If you find your heart, give us a call.

- Dad

Buzzfeed reports that the letter was sent in from a FCKH8 supporter, but there are unfortunately doubts to its authenticity. Nevertheless, Facebookers are sharing it like breastfeeding tips.

But let’s hope a grandfather of this quality is out there somewhere, stepping up to the plate as both a parent and a grandparent.

Share This Post:
  • Mystik Spiral

    I hope the letter is real, because it is very refreshing, especially considering how homophobia is generally a trait handed down from generation to generation.

    • Miss Isis

      You wrote everything I wanted to say : ) I hope this letter is real too.

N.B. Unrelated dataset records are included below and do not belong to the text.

(** Whether a computation returned rather than raised. *)
Definition is_ok {A : Type} (r : result A) : bool :=
  match r with Ok _ => true | Raise _ => false end.

(** The letters, in their two cases. *)
Definition letters : list (ascii * ascii) :=
  combine (list_ascii_of_string "ABCDEFGHIJKLMNOPQRSTUVWXYZ")
          (list_ascii_of_string "abcdefghijklmnopqrstuvwxyz").

(** [c] and [d] are the same character, or the two cases of one letter. *)
Definition same_letter (c d : ascii) : bool :=
  Ascii.eqb c d
  || existsb (fun ul => Ascii.eqb c (fst ul) && Ascii.eqb d (snd ul)
                        || Ascii.eqb c (snd ul) && Ascii.eqb d (fst ul)) letters.

(** [q] and [s] read the same once the case of their letters is ignored. *)
Fixpoint same_ignoring_case (q s : string) : bool :=
  match q, s with
  | EmptyString, EmptyString => true
  | String c q', String d s' => same_letter c d && same_ignoring_case q' s'
  | _, _ => false
  end.

(** [s] starts with a text that reads as [q], case ignored. *)
Fixpoint ci_prefix (q s : string) : bool :=
  match q, s with
  | EmptyString, _ => true
  | String c q', String d s' => same_letter c d && ci_prefix q' s'
  | String _ _, EmptyString => false
  end.

(** [q] is a case-insensitive substring of [s]: a part of [s] reads as
    [q], case ignored. *)
Fixpoint ci_substring (q s : string) : bool :=
  ci_prefix q s
  || match s with
     | EmptyString => false
     | String _ s' => ci_substring q s'
     end.

(** The string a record holds under [k] (empty when it holds none). *)
Definition str_field (p : dict) (k : string) : string :=
  match Py.get p k with VStr s => s | _ => "" end.

(** The fields that search reads. *)
Definition search_fields : list string :=
  [ "productId"; "batchName"; "manufacturerName"; "productType" ].


(** A product row as registration writes it: each of the fields that
    search reads holds a non-empty string. *)
Definition registered_product (p : dict) : Prop :=
  forall k, In k search_fields ->
            exists s, Py.lookup p k = Some (VStr s) /\ s <> "".




(** Whether the registration steps ran to the end. *)
Definition registered (r : result (response + App.registration)) : bool :=
  match r with Ok (inr _) => true | _ => false end.

(** [a] may stand before [b] in a list ordered newest-first. *)
Definition newer_or_equal (a b : dict) : Prop :=
  String.leb (Dashboard.key_of b) (Dashboard.key_of a) = true.


(** The number of scans kept inside the batches of a user. *)
Fixpoint nested_scan_count (user_id : Z) (bs : list dict) : Z :=
  match bs with
  | [] => 0
  | batch :: bs' =>
      (if Py.str_eq_int (Py.get batch "userId") user_id then
         match Dashboard.iterate (Py.get_default batch "scans" (VList [])) with
         | Ok l => Z.of_nat (List.length l)
         | Raise _ => 0
         end
       else 0) + nested_scan_count user_id bs'
  end.

(** The number of scans of [scans.json] whose batch id is one of [ids]. *)
Definition file_scan_count (ids : list value) (ss : list dict) : Z :=
  Z.of_nat (List.length (filter (fun scan => Py.set_mem (Py.get scan "batchId") ids) ss)).

(** ** Concrete worlds for the scenarios *)

Module Scenario.

Definition two_digits (n : nat) : string :=
  (if (n <? 10)%nat then "0" else "") +++ Py.str_int (Z.of_nat n).

(** A clock that advances by one second at every reading, from
    2025-07-19T12:00:00. *)
Definition demo_clock (n : nat) : datetime :=
  mkDatetime
    ("2025-07-19T12:" +++ two_digits ((n / 60) mod 60) +++ ":" +++ two_digits (n mod 60))
    (1752926400 + Z.of_nat n).

Definition demo_env : Env := mkEnv "bnbhack1" None.

Definition w0 : World := initial_world demo_env demo_clock.

(** The manufacturer M, as [auth_service.get_user_by_id] resolves it. *)
Definition manufacturer : dict :=
  [ ("id", VInt 1); ("email", VStr "m@example.com");
    ("fullName", VStr "M"); ("role", VStr "manufacturer") ].

Definition upload (product_id : string) (artifact : string) : App.upload_request :=
  App.mkUpload (Some manufacturer)
    (Some (App.mkFile "certificate.txt" (encode artifact) (Some "text/plain")))
    (Some product_id) (Some "Acme") None (Some "Widget") None.

(** The world after a sequence of steps. *)
Definition after {A : Type} (m : M A) (w : World) : World := snd (m w).

(** A scan request whose QR payload arrives as a JSON object. *)
Definition scan (product_id supplier : string) : App.scan_request :=
  App.mkScan (VDict [ ("productId", VStr product_id) ]) (Some supplier) None
             (VStr "203.0.113.7") (VStr "scanner/1.0") (VStr "2").

Definition no_json (_ : string) : option value := None.

Definition do_scan (product_id supplier : string) (w : World) : World :=
  snd (App.scan_product no_json (scan product_id supplier) w).

(** Registration of "LOT-001" with the artifact [b"hello"]. *)
Definition w_lot001 : World := after (App.upload_file (upload "LOT-001" "hello")) w0.

Definition lot001_object : string := "LOT-001-1752926400.txt".

Definition lot001_url : string := "gnfd://bnbhack1/LOT-001-1752926400.txt".

Definition lot001_registration : App.registration :=
  App.mkRegistration "LOT-001"
    "2cf24dba5fb0a30e26e83b2ac5b9e29e1b161e5c1fa7425e73043362938b9824"
    lot001_url
    "0xc20ebc0712ebcc204672d184e252f490ddc5ed2685b3cfc2aa6aed1887940466".

(** The stored object replaced by the bytes "mock_file_content_LOT-001". *)
Definition w_lot001_swapped : World :=
  after (GreenfieldService.upload_file (encode "mock_file_content_LOT-001")
           lot001_object "text/plain") w_lot001.




(** The lone surrogate U+DC80, as [json.loads] reads it from the six
    characters of its escape. *)
Definition lone_surrogate : string := String "237" (String "178" (String "128" "")).

(** A second registration under the same batch id. *)
Definition w_lot001_twice : World :=
  after (App.upload_file (upload "LOT-001" "hello!")) w_lot001.

(** A scan recorded against "LOT-001" with a client-supplied timestamp. *)
Definition scan_data_s1 : dict :=
  [ ("supplierName", VStr "S1"); ("timestamp", VStr "1999-01-01T00:00:00") ].

Definition first_scan : dict :=
  DatabaseService.scan_record_of (VStr "LOT-001") scan_data_s1 0 (demo_clock 7).

Definition w_lot001_scanned : World :=
  after (DatabaseService.record_scan (VStr "LOT-001") scan_data_s1) w_lot001.

(** The dashboard scenario: M registers B1 and B2; S1, S2 and S1 again
    scan B1, and S2 scans B2. *)
Definition w_batches : World :=
  after (App.upload_file (upload "B2" "second certificate"))
        (after (App.upload_file (upload "B1" "first certificate")) w0).

Definition w_dashboard : World :=
  do_scan "B2" "S2" (do_scan "B1" "S1" (do_scan "B1" "S2" (do_scan "B1" "S1" w_batches))).

(** The same with three scan events: S1 and S2 scan B1, S2 scans B2. *)
Definition w_dashboard3 : World :=
  do_scan "B2" "S2" (do_scan "B1" "S2" (do_scan "B1" "S1" w_batches)).

Definition dashboard_of (w : World) : result dict :=
  Dashboard._get_manufacturer_dashboard 1 "M"
    (batches_file w) (scans_file w) (products_file w).

Definition dashboard_field (w : World) (k : string) : option value :=
  match dashboard_of w with
  | Ok d => Py.lookup d k
  | Raise _ => None
  end.

(** The ["timestamp"] of each entry of a list of scans. *)
Definition timestamps (v : option value) : list value :=
  match v with
  | Some (VList l) =>
      map (fun x => match x with VDict d => Py.get d "timestamp" | _ => VNone end) l
  | _ => []
  end.

(** The ["id"] of each entry of a list of scans. *)
Definition scan_ids (v : option value) : list value :=
  match v with
  | Some (VList l) =>
      map (fun x => match x with VDict d => Py.get d "id" | _ => VNone end) l
  | _ => []
  end.

End Scenario.

(** ** Further vocabulary *)

(** The counters of the three files agree with the lists they count. *)
Definition counters_consistent (w : World) : Prop :=
  lastBatchId (batches_file w) = Z.of_nat (List.length (batches (batches_file w)))
  /\ lastScanId (scans_file w) = Z.of_nat (List.length (scans (scans_file w)))
  /\ lastProductId (products_file w) = Z.of_nat (List.length (products (products_file w))).

(** The keys that [store_batch] sets on a batch, over those of [data]. *)
Definition batch_keys : list string :=
  [ "batchId"; "createdAt"; "scans"; "status"; "lastActivity"; "metadata" ].

(** A name that [open(f"uploads/{name}", 'wb')] takes as a file of the
    uploads directory itself: without "/" and without a NUL, not empty,
    not "." or "..", and short enough for [<name>.meta] to fit the 255
    bytes of a file name. *)
Definition plain_name (name : string) : bool :=
  negb (Py.contains "/" name)
  && negb (Py.contains (String Ascii.zero "") name)
  && negb (name =? "")%string && negb (name =? ".")%string && negb (name =? "..")%string
  && (String.length name <=? 250)%nat.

    • FormerlyKnownAsWendy

      Which is what sadly, makes me suspect it’s not, even though I want it to be too.

    • Blueathena623

      Maybe he crossed the “too old to give a shit” Rubicon? My grandmother started to seriously mellow out in her 90′s.

    • Spiderpigmom

      Mine got worse in her 90s. She started going on antisemitic rants, OMG was it cringe-worthy. She was not senile, she just stopped giving a shit that other people were horrified.

    • Blueathena623

      My grandma didn’t give a shit her whole life, so maybe that was the difference.

    • Alicia Kiner

      I know that typically, hate breeds hate, but I can tell you from personal experience, it’s not always the case. My parents and grandparents are/were racist and homophones asshats. Somehow, my siblings and I (all 5 of us) are not. Not really sure how it happened ;-) but I’m glad it did. I really hope this letter is real and I hope Chad gets all the love he deserves from this grandfather.

    • Alicia Kiner

      That should be homophobic… Darn auto correct

    • Ginny

      I was kinda wondering what a homophone asshat was. I laughed way more at that then I probably should have too.

    • Angela

      Unfortunately I’ve seen this go the other way as well. Actually a good share of hyper-fundamentalist Christian parents today were raised in fairly mainstream homes and gradually just became more conservative and fanatical. Sometimes it’s because they marry into it. Or they may start attending a church without realizing just how conservative it is (Churches can be really good about putting only their best foot forward for new members and then gradually pulling them in).

    • Blueathena623

      My BIL and SIL are prime examples. My husbands family is religious, but not overly so. The BIL and SIL were pretty mellow until they started going to a new church that is very conservative. It has become their whole life, and the lives of their children. I don’t get how you can go from understanding evolution and history to believing passionately in the New Earth crap in such a short amount of time. My SIL home schools, and I don’t know what is worse — that my nieces and nephews will someday be laughed at because they were taught that dinosaurs and people co-existed OR they will never encounter people who think differently. What bother me most is that my SIL is becoming more rabid, for lack of a better word, that my nieces should not get higher education and just prepare for a life of being a dutiful Christian wife and mother homemaker. But my SIL went to college! She’s held jobs. There is nothing wrong with being a housewife, but give the girls the ability to choose just in case their husbands don’t turn out to be as “righteous” as they may have hoped. And the kicker? My BIL’s parents are the most laid back hippie liberals — BIL was spent a chunk of his life on a commune.

    • Angela

      I definitely think the possibility of them never encountering differing viewpoints is much more frightening. I have no problem with parents teaching their religious beliefs to their children but indoctrination and isolationism is an abuse of parental authority IMO. Also, I really hope for your nieces’ sakes that they don’t believe in “courtship” which is the Christian view of arranged (sometimes forced) marriages. I hope that you can maintain a close relationship with your nieces and nephews because if they ever go against their parents’ views it will not be pretty. They will need a safe place to go (you may need to write a similar letter one day).

    • Wendy

      “Courtship” is NOT a mainstream Christian view. It is extremist, as is 99% of the things Blueathena623′s BIL and SIL are teaching their children.

    • Angela

      I wasn’t trying to imply that it was. I think most people understand that the vast majority of Christians don’t practice arranged marriages. I only brought it up because her BIL and SIL sound like the kind of extremists who might and it isn’t widely known about as it is so rare. I’m sorry if my intent was unclear.

    • Pappy

      I saw a great comic recently on the subject of teaching children ID and keeping them away from higher learning. It showed an Asian scientist in a lab saying “Yes, please teach your children dogma instead of science! Our children would very much like their jobs!”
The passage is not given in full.